The third season of Saturday Night Live, an American sketch comedy series, originally aired in the United States on NBC between September 24, 1977, and May 20, 1978.

The DVD set of the entire season was released on May 13, 2008.

==Cast==
At the start of the season, Dan Aykroyd joined Jane Curtin as an anchor for Weekend Update, becoming the first Weekend Update anchor team. This would be the final season that the cast was called "The Not Ready for Primetime Players".

===Cast===
The Not Ready for Prime Time Players
- Dan Aykroyd
- John Belushi
- Jane Curtin
- Garrett Morris
- Bill Murray
- Laraine Newman
- Gilda Radner

bold denotes Weekend Update anchor

==Behind the scenes==
In the "Anyone Can Host" episode—for which a contest found a non-celebrity to host the show—the musical guest, Elvis Costello, halted his band, the Attractions, seven seconds into the song "Less Than Zero", launching into "Radio Radio", an as-yet unreleased song critical of mainstream broadcasting. (The Sex Pistols were originally booked to appear on the show, but they canceled their engagement due to money restrictions.) The change angered Lorne Michaels, and Costello would not be invited back to the show until 1989.
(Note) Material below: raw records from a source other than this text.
(* ===== verification/MbptreeAppend.v ===== *)
(** * The index tree: append

    [mbptree_tryappend] keeps the invariant of [MbptreeInv] and adds its entry
    after the others. *)

From S2P Require Import Prelude Errno Mbptree MbptreeInv MbptreeOps.

(** ** The chain of the leaves *)

Lemma chain_frame h h' ls :
  (∀ x, x ∈ ls → next_of h' x = next_of h x) → chain h ls → chain h' ls.
Proof.
  induction ls as [|l ls IH]; simpl; [done|]. intros Heq [? ?].
  split; [rewrite Heq; [done|left]|]. apply IH; [|done]. intros. apply Heq. by right.
Qed.

Lemma chain_last h ls l : chain h (ls ++ [l]) → next_of h l = Some 0.
Proof. induction ls as [|x ls IH]; simpl; naive_solver. Qed.

(** A leaf linked after the last. *)
Lemma chain_link h h' ls l l' :
  (∀ x, x ∈ ls → next_of h' x = next_of h x) → chain h (ls ++ [l]) →
  next_of h' l = Some l' → next_of h' l' = Some 0 → chain h' (ls ++ [l; l']).
Proof.
  intros Heq Hc Hl Hl'. revert Heq Hc. induction ls as [|x ls IH]; simpl; [done|].
  intros Heq [Hx Hc]. split; [rewrite Heq by left; rewrite Hx; by destruct ls|].
  apply IH; [|done]. intros. apply Heq. by right.
Qed.

Lemma next_of_node h l lf n p d kv :
  h !! l = Some (Node lf n p d) → d !! n = Some kv → next_of h l = Some kv.2.
Proof. intros Hl Hd. unfold next_of. by rewrite Hl; simpl; rewrite Hd. Qed.

Lemma next_of_frame h h' l : h' !! l = h !! l → next_of h' l = next_of h l.
Proof. unfold next_of. by intros ->. Qed.

Lemma next_of_set_parent h l nd q :
  h !! l = Some nd → next_of (<[l := set_parent q nd]> h) l = next_of h l.
Proof. intros Hl. unfold next_of. by rewrite lookup_insert_eq, Hl. Qed.

(** ** Leaves *)

Lemma leaf_next bf h p l kvs :
  leaf_at bf h p l kvs → (length kvs < bf)%nat → is_Some (next_of h l).
Proof.
  intros (d & Hl & Hd & _) Hlt. destruct (lookup_lt_is_Some_2 d (length kvs)) as [kv Hkv]; [lia|].
  rewrite (next_of_node _ _ _ _ _ _ _ Hl Hkv). eauto.
Qed.

(** An entry written after the others of a leaf with room. *)
Lemma push_entry_ok bf h p l kvs k v :
  leaf_at bf h p l kvs → next_of h l = Some 0 → (length kvs < bf - 1)%nat →
  ∃ nd, push_entry l k v h = Ok (<[l := nd]> h) ∧
    leaf_at bf (<[l := nd]> h) p l (kvs ++ [(k, v)]) ∧ next_of (<[l := nd]> h) l = Some 0.
Proof.
  intros (d & Hl & Hd & Hkvs & Hz) Hnext Hlt. set (n := length kvs) in *.
  set (d' := <[n := (k, v)]> d). exists (Node 1 (S n) p d').
  assert (Hd' : length d' = bf) by (unfold d'; by rewrite length_insert).
  destruct (lookup_lt_is_Some_2 d' (S n)) as [kv Hkv]; [lia|].
  assert (Hkv' : d !! S n = Some kv) by (unfold d' in Hkv; by rewrite list_lookup_insert_ne in Hkv by lia).
  rewrite (drop_S _ _ _ Hkv'), Forall_cons in Hz. destruct Hz as [Hkv0 Hz].
  split_and!.
  - unfold push_entry. apply (update_Ok _ _ _ _ _ Hl). simpl.
    by rewrite put_data_Ok by lia.
  - exists d'. rewrite lookup_insert_eq, length_app. simpl. fold n.
    replace (n + 1)%nat with (S n) by lia. split_and!; [done|done|..].
    + unfold d'. by rewrite take_S_insert, Hkvs by lia.
    + unfold d'. by rewrite drop_insert_lt by lia.
  - rewrite (next_of_node _ l 1 (S n) p d' kv); [by rewrite Hkv0|by rewrite lookup_insert_eq|done].
Qed.

(** The pointer to the next leaf, in a full leaf. *)
Lemma link_ok bf h p l kvs l' :
  leaf_at bf h p l kvs → (length kvs < bf)%nat →
  ∃ nd, update l (λ nd, put_value (nsize nd) l' nd) h = Ok (<[l := nd]> h) ∧ parent nd = p ∧
    leaf_at bf (<[l := nd]> h) p l kvs ∧ next_of (<[l := nd]> h) l = Some l'.
Proof.
  intros (d & Hl & Hd & Hkvs & Hz) Hlt. set (n := length kvs) in *.
  destruct (lookup_lt_is_Some_2 d n) as [kv Hkv]; [lia|].
  set (d' := <[n := (kv.1, l')]> d). exists (Node 1 n p d'). split_and!; [|done|..].
  - apply (update_Ok _ _ _ _ _ Hl). unfold put_value. simpl nsize.
    run (get_data_Ok _ _ _ _ _ _ Hkv). by rewrite put_data_Ok by lia.
  - exists d'. rewrite lookup_insert_eq. fold n. unfold d'.
    by rewrite length_insert, take_insert_ge, drop_insert_lt by lia.
  - rewrite (next_of_node _ l 1 n p d' (kv.1, l')); [done|by rewrite lookup_insert_eq|].
    unfold d'. apply list_lookup_insert_eq. lia.
Qed.

(** ** The tree opened at its last leaf *)

Record opened (t : mbptree) (h : heap) (n : nat) (fs : list frame) (l : Z)
    (kvs : list (Z * Z)) : Prop := {
  op_shape : spine_shape (branch_factor t) n 0 fs;
  op_spine : spine (branch_factor t) h fs (cell (GLeaf l kvs));
  op_leaf : leaf_at (branch_factor t) h (up fs) l kvs;
  op_packed : packed (branch_factor t) (spine_leaves fs) (l, kvs);
  op_last : last_leaf t = l;
  op_chain : chain h ((spine_leaves fs).*1 ++ [l]);
  op_nodup : NoDup (l :: spine_locs fs);
  op_dom : ∀ x, x ∈ dom h ↔ x ∈ l :: spine_locs fs;
  op_null : 0 ∉ l :: spine_locs fs
}.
Chevy Chase hosted during the season, making him the first cast member to host after leaving the show.
Right before the curtain call, a heated argument broke out backstage between Chase and relatively new cast member Bill Murray. After several insults were exchanged (including Chase mocking Murray's acne-scarred skin and Murray calling Chase a "medium talent"), the two men struck each other. Although by most accounts the altercation had been at least partially instigated by John Belushi, he was the one (along with Dan Aykroyd) who separated Murray and Chase moments before the entire cast regrouped in front of the live cameras. Before being banned from hosting altogether in 1997, Chase hosted the show several times throughout its history, though he was extremely unpopular with the cast and crew and regularly disagreed with them.
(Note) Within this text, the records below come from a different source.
(* ===== verification/MbptreeFind.v ===== *)
(** * The index tree: lookup, iteration and release *)

From S2P Require Import Prelude Errno Mbptree MbptreeInv MbptreeOps MbptreeAppend.

(** ** Finding the leaf of a key *)

Lemma node_at_lookup bf h p l kids d i c :
  node_at bf h p l (cell <$> kids) → h !! l = Some (Node 0 (pred (length kids)) p d) →
  kids !! i = Some c →
  ∃ key, d !! i = Some (key, loc c) ∧ ∀ c', kids !! S i = Some c' → key = min_key c'.
Proof.
  intros (d' & Hd & Hdl & Hk & Hv) Hnd Hc. rewrite Hnd in Hd. injection Hd as _ <-.
  rewrite length_fmap in *. pose proof (lookup_lt_Some _ _ _ Hc) as Hlt.
  assert (Hvi : d.*2 !! i = Some (loc c)).
  { rewrite <- (lookup_take_lt _ (length kids)), Hv by done. by rewrite !list_lookup_fmap, Hc. }
  rewrite list_lookup_fmap in Hvi. destruct (d !! i) as [[key v]|] eqn:Hdi; [|done].
  injection Hvi as ->. exists key. split; [done|]. intros c' Hc'.
  pose proof (lookup_lt_Some _ _ _ Hc').
  assert (Hki : d.*1 !! i = Some (min_key c')).
  { rewrite <- (lookup_take_lt _ (pred (length kids))), Hk by lia.
    destruct kids as [|k0 kids]; [done|]. simpl in *. by rewrite !list_lookup_fmap, Hc'. }
  rewrite list_lookup_fmap, Hdi in Hki. by injection Hki.
Qed.

(** The child to descend into: the last whose separator is not above the key. *)
Lemma find_child_ok bf h p l kids d key pre k post (nd := Node 0 (pred (length kids)) p d) :
  node_at bf h p l (cell <$> kids) → h !! l = Some nd →
  kids = pre ++ k :: post →
  (∀ i c, kids !! S i = Some c → (i < length pre)%nat → min_key c ≤ key) →
  match post with [] => True | k' :: _ => key < min_key k' end →
  find_child (nsize nd) 0 key nd = Ok (loc k).
Proof.
  intros Hn Hnd Hkids Hpre Hpost.
  assert (Hlen : length kids = (length pre + S (length post))%nat)
    by (by rewrite Hkids, length_app).
  cut (∀ m i, (m + i)%nat = nsize nd → (i ≤ length pre)%nat → find_child m i key nd = Ok (loc k)).
  { intros Hcut. apply Hcut; lia. }
  assert (Hk : kids !! length pre = Some k) by (rewrite Hkids; by apply list_lookup_middle).
  subst nd. simpl nsize. induction m as [|m IH]; intros i Hm Hi; simpl.
  - assert (i = length pre) as -> by lia.
    destruct (node_at_lookup _ _ _ _ _ _ _ _ Hn Hnd Hk) as (key' & Hd & _).
    rewrite (proj2 (Nat.eqb_eq _ _)) by lia. simpl. by run (get_data_Ok _ _ _ _ _ _ Hd).
  - destruct (lookup_lt_is_Some_2 kids i) as [c Hc]; [lia|].
    destruct (lookup_lt_is_Some_2 kids (S i)) as [c' Hc']; [lia|].
    destruct (node_at_lookup _ _ _ _ _ _ _ _ Hn Hnd Hc) as (key' & Hd & Hkey').
    run (get_data_Ok _ _ _ _ _ _ Hd). simpl. rewrite (Hkey' _ Hc').
    destruct (decide (i = length pre)) as [->|].
    + rewrite Hk in Hc. injection Hc as <-.
      rewrite Hkids in Hc'. rewrite lookup_app_r in Hc' by lia.
      replace (S (length pre) - length pre)%nat with 1%nat in Hc' by lia.
      destruct post as [|k' post]; [done|]. injection Hc' as <-.
      by rewrite (proj2 (Z.ltb_lt _ _)).
    + rewrite (proj2 (Z.ltb_ge _ _)) by (apply (Hpre i); [done|lia]). apply IH; lia.
Qed.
Comedy team/SNL writers Al Franken and Tom Davis were billed as special guests for five episodes this season, in which they performed their own segment. They were announced by Don Pardo in the opening credits as "the comedy team of Franken and Davis." Michael O'Donoghue was credited as a special guest for two episodes under the name of his character "Mr. Mike," while new writer Don Novello was credited as a special guest for one episode as "Father Guido Sarducci."

==Writers==

Talent coordinator/extra Neil Levy (who is the cousin of producer Lorne Michaels) was officially added to the writing staff. This was his only season as a writer, but stayed with the staff for the next several seasons.

Brian Doyle-Murray (Bill's brother) and Don Novello (best known for his character Father Guido Sarducci) joined the writing staff midway through the season on January 21, 1978.

This season's writers were Dan Aykroyd, Anne Beatts, Tom Davis, Jim Downey, Brian Doyle-Murray, Al Franken, Neil Levy, Lorne Michaels, Don Novello, Herb Sargent, Tom Schiller, Rosie Shuster, Marilyn Suzanne Miller and Alan Zweibel.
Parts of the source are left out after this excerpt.